Прошли года.
Я студентом, бывало, видел Церасского в толпе студентов и профессоров, пересекающим серый коридор из большой математической аудитории в профессорскую; он казался еще суше, еще истомленнее; цвет лица его стал зеленоватый; нос — заострился; круги под глазами увеличились вдвое; бородка уменьшилась; в ней появилась седина; какой-то средневековый аскет с надменной позой… бреттера; строгое, злое, протонченное лицо! Разглядывая его, я думал, что было бы, если бы Церасский встретился в гостиной со Станиславом Пшибышевским; он, вероятно, очаровав Пшибышевского, последовал бы за ним в пивную, подглядеть за стаканом пива подноготную Пшибышевского, чтобы на другой день с характерно-надменным закидом головы подписать свою фамилию под адресом, выражающим просвещенное негодование его всем этим жалким декадентам. И я думал: Церасский, вероятно, умеет со всяким шутить, как кошка с мышкою; мышка — дама, журналист, студент-ученик, декадент, кто угодно; и в нужный момент умеет ловко в игре перекусить горло; он — думал я — умеет наступать на мозоли не так, как иные, не невзначай; узнает, на каком пальце мозоль, и потом, проходя с легким, не внимающим видом, пристукнет мозоль не пяткою, а гвоздем каблука; и даже не повернет головы на вскрик боли.

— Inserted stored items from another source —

(** One outgoing call: it is counted, and it throws [kind] when the
    oracle says that this call fails. *)
Definition call (kind : exn) : M unit :=
  fun e w =>
    let w' := {| w_db := w_db w; w_snapshot := w_snapshot w;
                 w_calls := S (w_calls w); w_queue := w_queue w |} in
    if env_fault e (w_calls w) then (w', Thrown kind) else (w', Val tt).

Definition Date_now : M Z := fun e w => (w, Val (env_now e)).

Definition random : M string :=
  fun e w => (w, Val (env_random e (w_calls w))).

End Store.
Export Store.

Declare Scope store_scope.
Delimit Scope store_scope with store.
Notation "x <- c1 ;; c2" := (bind c1 (fun x => c2))
  (at level 61, c1 at next level, right associativity) : store_scope.
Notation "' pat <- c1 ;; c2" :=
  (bind c1 (fun x => match x with pat => c2 end))
  (at level 61, pat pattern, c1 at next level, right associativity)
  : store_scope.
Notation "c1 ;; c2" := (bind c1 (fun _ => c2))
  (at level 61, right associativity) : store_scope.
Local Open Scope store_scope.

Module Sql.

(** [execute] of a [SELECT]. *)
Definition query {A} (q : db -> A) : M A :=
  call StoreError ;; fun _ w => (w, Val (q (w_db w))).

(** [execute] of an [UPDATE] or a [DELETE]. *)
Definition update (f : db -> db) : M unit :=
  call StoreError ;; fun _ w => (set_db w (f (w_db w)), Val tt).

Definition beginTransaction : M unit :=
  call StoreError ;; fun _ w => (set_snapshot w (Some (w_db w)), Val tt).

Definition commit : M unit :=
  call StoreError ;; fun _ w => (set_snapshot w None, Val tt).

(** The rows go back to the snapshot; the counters stay where they are.
    Without an open transaction there is nothing to undo. *)
Definition restore (snapshot current : db) : db :=
  {| users := users snapshot; events := events snapshot;
     ticket_tiers := ticket_tiers snapshot; orders := orders snapshot;
     tickets := tickets snapshot;
     next_order_id := next_order_id current;
     next_ticket_id := next_ticket_id current |}.

Definition rollback : M unit :=
  fun _ w =>
    match w_snapshot w with
    | Some s => (set_snapshot (set_db w (restore s (w_db w))) None, Val tt)
    | None => (w, Val tt)
    end.

(** [INSERT INTO orders]: [order_number] is UNIQUE; [status] defaults to
    [pending]; the answer is [insertId]. *)
Definition insert_order (user_id event_id : Z) (order_number : string)
    (total_amount : Z) (b : billing) : M Z :=
  call StoreError ;;
  fun _ w =>
    let d := w_db w in
    if existsb (fun o => String.eqb (o_order_number o) order_number) (orders d)
    then (w, Thrown StoreError)
    else
      let id := next_order_id d in
      let row := {| o_id := id; o_user_id := user_id; o_event_id := event_id;
                    o_order_number := order_number;
                    o_total_amount := total_amount; o_status := pending;
                    o_stripe_payment_intent_id := None;
                    o_stripe_session_id := None; o_billing := b |} in
      (set_db w {| users := users d; events := events d;
                   ticket_tiers := ticket_tiers d;
                   orders := (orders d ++ [row])%list;
                   tickets := tickets d;
                   next_order_id := id + 1;
                   next_ticket_id := next_ticket_id d |},
       Val id).

(** [INSERT INTO tickets]: [ticket_code] is UNIQUE; [status] defaults to
    [active]. *)
Definition insert_ticket (order_id tier_id : Z) (ticket_code : string)
    (attendee_name attendee_email : string) : M Z :=
  call StoreError ;;
  fun _ w =>
    let d := w_db w in
    if existsb (fun t => String.eqb (t_ticket_code t) ticket_code) (tickets d)
    then (w, Thrown StoreError)
    else
      let id := next_ticket_id d in
      let row := {| t_id := id; t_order_id := order_id;
                    t_ticket_tier_id := tier_id;
                    t_ticket_code := ticket_code;
                    t_attendee_name := attendee_name;
                    t_attendee_email := attendee_email;
                    t_status := active; t_qr_code := None |} in
      (set_db w {| users := users d; events := events d;
                   ticket_tiers := ticket_tiers d; orders := orders d;
                   tickets := (tickets d ++ [row])%list;
                   next_order_id := next_order_id d;
                   next_ticket_id := id + 1 |},
       Val id).

(** [UPDATE ticket_tiers SET sold_quantity = sold_quantity + ? WHERE id = ?]. *)
Definition add_sold (n tier_id : Z) (d : db) : db :=
  with_ticket_tiers d
    (map (fun tt => if tt_id tt =? tier_id
                    then set_sold_quantity tt (tt_sold_quantity tt + n)
                    else tt)
         (ticket_tiers d)).

(** [UPDATE ticket_tiers tt JOIN tickets t ON tt.id = t.ticket_tier_id
     SET tt.sold_quantity = tt.sold_quantity - 1 WHERE t.order_id = ?].
    MySQL's multiple-table UPDATE changes a row once, however many rows of
    the join it appears in (Reference Manual, "UPDATE Statement": "Each
    matching row is updated once, even if it matches the conditions
    multiple times"): a tier that some ticket of the order points to loses
    one, the others are left alone. *)
Definition release_reserved_tickets (order_id : Z) (d : db) : db :=
  with_ticket_tiers d
    (map (fun tt =>
            if existsb (fun t => (tt_id tt =? t_ticket_tier_id t)
                                 && (t_order_id t =? order_id))
                       (tickets d)
            then set_sold_quantity tt (tt_sold_quantity tt - 1)
            else tt)
         (ticket_tiers d)).

(** [UPDATE orders SET status = ? WHERE id = ?]. *)
Definition set_order_status (s : order_status) (order_id : Z) (d : db) : db :=
  with_orders d
    (map (fun o => if o_id o =? order_id then set_status o s else o)
         (orders d)).

(** [publishMessage(queueName, message)]. *)
Definition publishMessage (queueName : string) (m : message) : M unit :=
  call QueueError ;;
  fun _ w =>
    ({| w_db := w_db w; w_snapshot := w_snapshot w; w_calls := w_calls w;
        w_queue := (w_queue w ++ [(queueName, m)])%list |}, Val tt).

End Sql.
Export Sql.

(** ** routes/orders.js *)

Module Orders.

Definition string_of_Z (z : Z) : string :=
  NilZero.string_of_int (Z.to_int z).

Record line_item := {
  tierId : Z;
  quantity : Z;
  attendeeName : string;
  attendeeEmail : string
}.

(** [req.body] of [POST /api/orders]. *)
Record order_request := {
  rq_eventId : Z;
  rq_tickets : list line_item;
  rq_billing : billing
}.

(** An element of [ticketTierUpdates]. *)
Record tier_update := {
  up_tierId : Z;
  up_quantity : Z;
  up_price : Z;
  up_name : string
}.

(** [SELECT * FROM ticket_tiers WHERE id = ? AND event_id = ?
     AND is_active = TRUE FOR UPDATE]. *)
Definition select_tier_for_update (tier_id event_id : Z) (d : db)
  : list ticket_tier :=
  filter (fun tt => (tt_id tt =? tier_id) && (tt_event_id tt =? event_id)
                    && tt_is_active tt)
         (ticket_tiers d).

(** [tier.sales_start_date && new Date(tier.sales_start_date) > now]. *)
Definition not_started (tier : ticket_tier) (now : Z) : bool :=
  match tt_sales_start_date tier with
  | Some start => start >? now
  | None => false
  end.

(** [tier.sales_end_date && new Date(tier.sales_end_date) < now]. *)
Definition has_ended (tier : ticket_tier) (now : Z) : bool :=
  match tt_sales_end_date tier with
  | Some stop => stop <? now
  | None => false
  end.

Definition msg_tier_not_found (ticket : line_item) : string :=
  "Ticket tier " ++ string_of_Z (tierId ticket) ++ " not found or inactive".

Definition msg_not_enough (tier : ticket_tier) : string :=
  "Not enough tickets available for " ++ tt_name tier ++ ". Available: "
    ++ string_of_Z (tt_quantity tier - tt_sold_quantity tier).

Definition msg_not_started (tier : ticket_tier) : string :=
  "Sales for " ++ tt_name tier ++ " haven't started yet".

Definition msg_ended (tier : ticket_tier) : string :=
  "Sales for " ++ tt_name tier ++ " have ended".

(** The first loop, [for (const ticket of tickets)], with its two
    accumulators. *)
Fixpoint check_tickets (eventId : Z) (tickets : list line_item)
    (totalAmount : Z) (ticketTierUpdates : list tier_update)
  : M (Z * list tier_update) :=
  match tickets with
  | [] => ret (totalAmount, ticketTierUpdates)
  | ticket :: rest =>
      tiers <- query (select_tier_for_update (tierId ticket) eventId) ;;
      match tiers with
      | [] =>
          rollback ;; respond (failure 400 (msg_tier_not_found ticket))
      | tier :: _ =>
          if tt_sold_quantity tier + quantity ticket >? tt_quantity tier
          then rollback ;; respond (failure 400 (msg_not_enough tier))
          else
            now <- Date_now ;;
            if not_started tier now
            then rollback ;; respond (failure 400 (msg_not_started tier))
            else if has_ended tier now
            then rollback ;; respond (failure 400 (msg_ended tier))
            else
              check_tickets eventId rest
                (totalAmount + tt_price tier * quantity ticket)
                (ticketTierUpdates ++
                 [{| up_tierId := tt_id tier; up_quantity := quantity ticket;
                     up_price := tt_price tier; up_name := tt_name tier |}])%list
      end
  end.

(** [for (const update of ticketTierUpdates)]. *)
Fixpoint update_sold_quantities (ticketTierUpdates : list tier_update)
  : M unit :=
  match ticketTierUpdates with
  | [] => ret tt
  | u :: rest =>
      update (add_sold (up_quantity u) (up_tierId u)) ;;
      update_sold_quantities rest
  end.

(** [for (let i = 0; i < ticket.quantity; i++)]: [n] rounds are left.
    (The [ticketRecords] array the source fills here is never read.) *)
Fixpoint insert_tickets (n : nat) (orderId : Z) (ticket : line_item)
  : M unit :=
  match n with
  | O => ret tt
  | S n' =>
      uuid <- random ;;
      _ <- insert_ticket orderId (tierId ticket) ("TKT-" ++ uuid)
             (attendeeName ticket) (attendeeEmail ticket) ;;
      insert_tickets n' orderId ticket
  end.

(** The second [for (const ticket of tickets)]. *)
Fixpoint create_ticket_records (tickets : list line_item) (orderId : Z)
  : M unit :=
  match tickets with
  | [] => ret tt
  | ticket :: rest =>
      insert_tickets (Z.to_nat (quantity ticket)) orderId ticket ;;
      create_ticket_records rest orderId
  end.

(** [createCheckoutSession(...)]: the session's URL, or what Stripe
    threw. *)
Definition createCheckoutSession : M string :=
  call StripeError ;; fun e w => (w, Val (env_checkout_url e)).

(** The [try] block of [router.post('/')]; [user_id] is [req.user.id]. *)
Definition create_order_try (user_id : Z) (req : order_request)
  : M response :=
  beginTransaction ;;
  let eventId := rq_eventId req in
  let tickets := rq_tickets req in
  events <- query (fun d => filter (fun ev => (e_id ev =? eventId)
                                              && is_published ev)
                                   (events d)) ;;
  match events with
  | [] => rollback ;; respond (failure 404 "Event not found or not available")
  | event :: _ =>
      '(totalAmount, ticketTierUpdates) <-
         check_tickets eventId tickets 0 [] ;;
      now <- Date_now ;;
      rnd <- random ;;
      let orderNumber := "ORD-" ++ string_of_Z now ++ "-" ++ rnd in
      orderId <- insert_order user_id eventId orderNumber totalAmount
                   (rq_billing req) ;;
      update_sold_quantities ticketTierUpdates ;;
      create_ticket_records tickets orderId ;;
      commit ;;
      url <- createCheckoutSession ;;
      ret {| status := 201;
             payload := Json true "Order created successfully"
                          (Some {| orderId := orderId;
                                   orderNumber := orderNumber;
                                   checkoutUrl := url;
                                   totalAmount := totalAmount |}) |}
  end.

Таким он мне виделся, когда он в аспекте профессора выходил из аудитории: уже не очаровательный поляк, а из меди вылитый римский полководец: типичное латинское, а не славянское лицо!
Прошло полтора года: вышла моя «Симфония»; псевдоним — открылся; я стал декадентом; густой взвой брани стоял вокруг меня, не только сверстников, не только публицистов и газетчиков, но и большинства тех, у кого я сиживал на коленях; иные из профессоров-учителей провожали меня сердито-возмущенными глазами, но не Церасский, любезно раскланивавшийся и менявший вид римского полководца на персонаж из романа Пшибышевского; Григорий Алексеевич Рачинский, с которым недавно я познакомился и который один из немногих сказал «да» моим стремленьям, при встречах все-то подмигивал мне:
— Обратите внимание на профессора Церасского; он очень многое понимает.
Или:
— Церасский, тот — умница.
На лекции Касперовича, поляка-модерниста, я, к изумлению, среди декадентской публики встречаю поляка Церасского; в перерыве, увидев меня, он подходит ко мне и, точно подмигивая, говорит:
— Знаете что, — я хотел бы с вами поговорить; пойдемте-ка после лекции в пивную; выпьем бутылочку; за бутылочкой и поговорим.
Я был сердечно тронут вниманием высокоуважаемого профессора, такого надменного в университете, выпить бутылочку со студентом, да еще проклинаемым декадентом; но я никак не мог удовлетворить это желание ввиду присутствия матери, не допускавшей, чтобы я посещал пивные; главное: у меня не было ни гроша денег; а как признаться профессору в таких мизерных, интимных обстоятельствах.
Я, сконфузившись, пробормотал отказ; и не забуду пристально сухого, латинского взгляда, с которым «звездочет» молча отошел от меня; мне стало неловко, точно я сделал какой-то гадкий поступок; но взгляд профессора был только еще нажимом мозоли носком: каблук ждал меня!
Через два месяца умер отец; мне приходилось по делам, связанным с этой кончиною, бывать в университете (у Лахтина и у ректора Тихомирова); однажды, взбегая по пустым университетским лестницам, я чуть не налетел на спускающегося по этим лестницам сухого, зеленого, точно выпитого, точно вылитого из меди Церасского-«императора»; я — кланяюсь; вместо ответа вздергивается сухая бородка, откидывается назад голова; и я вижу шествующий мимо меня… кадык профессорского горла; перед этим в меня втыкаются мстительные, злые глазенки двумя оскорбительными укусами.
И потом уже проносится зеленый, изможденный профиль с заострившимся, как у трупа, носом.
Интонация этого прохода с незамечанием меня напоминает мне не проход генерала, не замечающего пешки, а проход «генералиссимуса», с высоты триумфа оплевывающего подлеца, которому он только что подписал приговор.
И мне становится понятным подобного же рода проход мимо меня к гробу отца этого же профессора; хотя я был удручен горем, и мне не было дела до интонаций, однако я удивился; даже несочувствующие мне, вовсе далекие профессора, подходили и высказывали соболезнование мне и матери; а профессор Церасский, только что звавший в пивную «интимно» поговорить, плевом в меня шел к гробу отца.
Истинно латинское умение владеть гаммой своих выражений: от шармера до… оплевателя.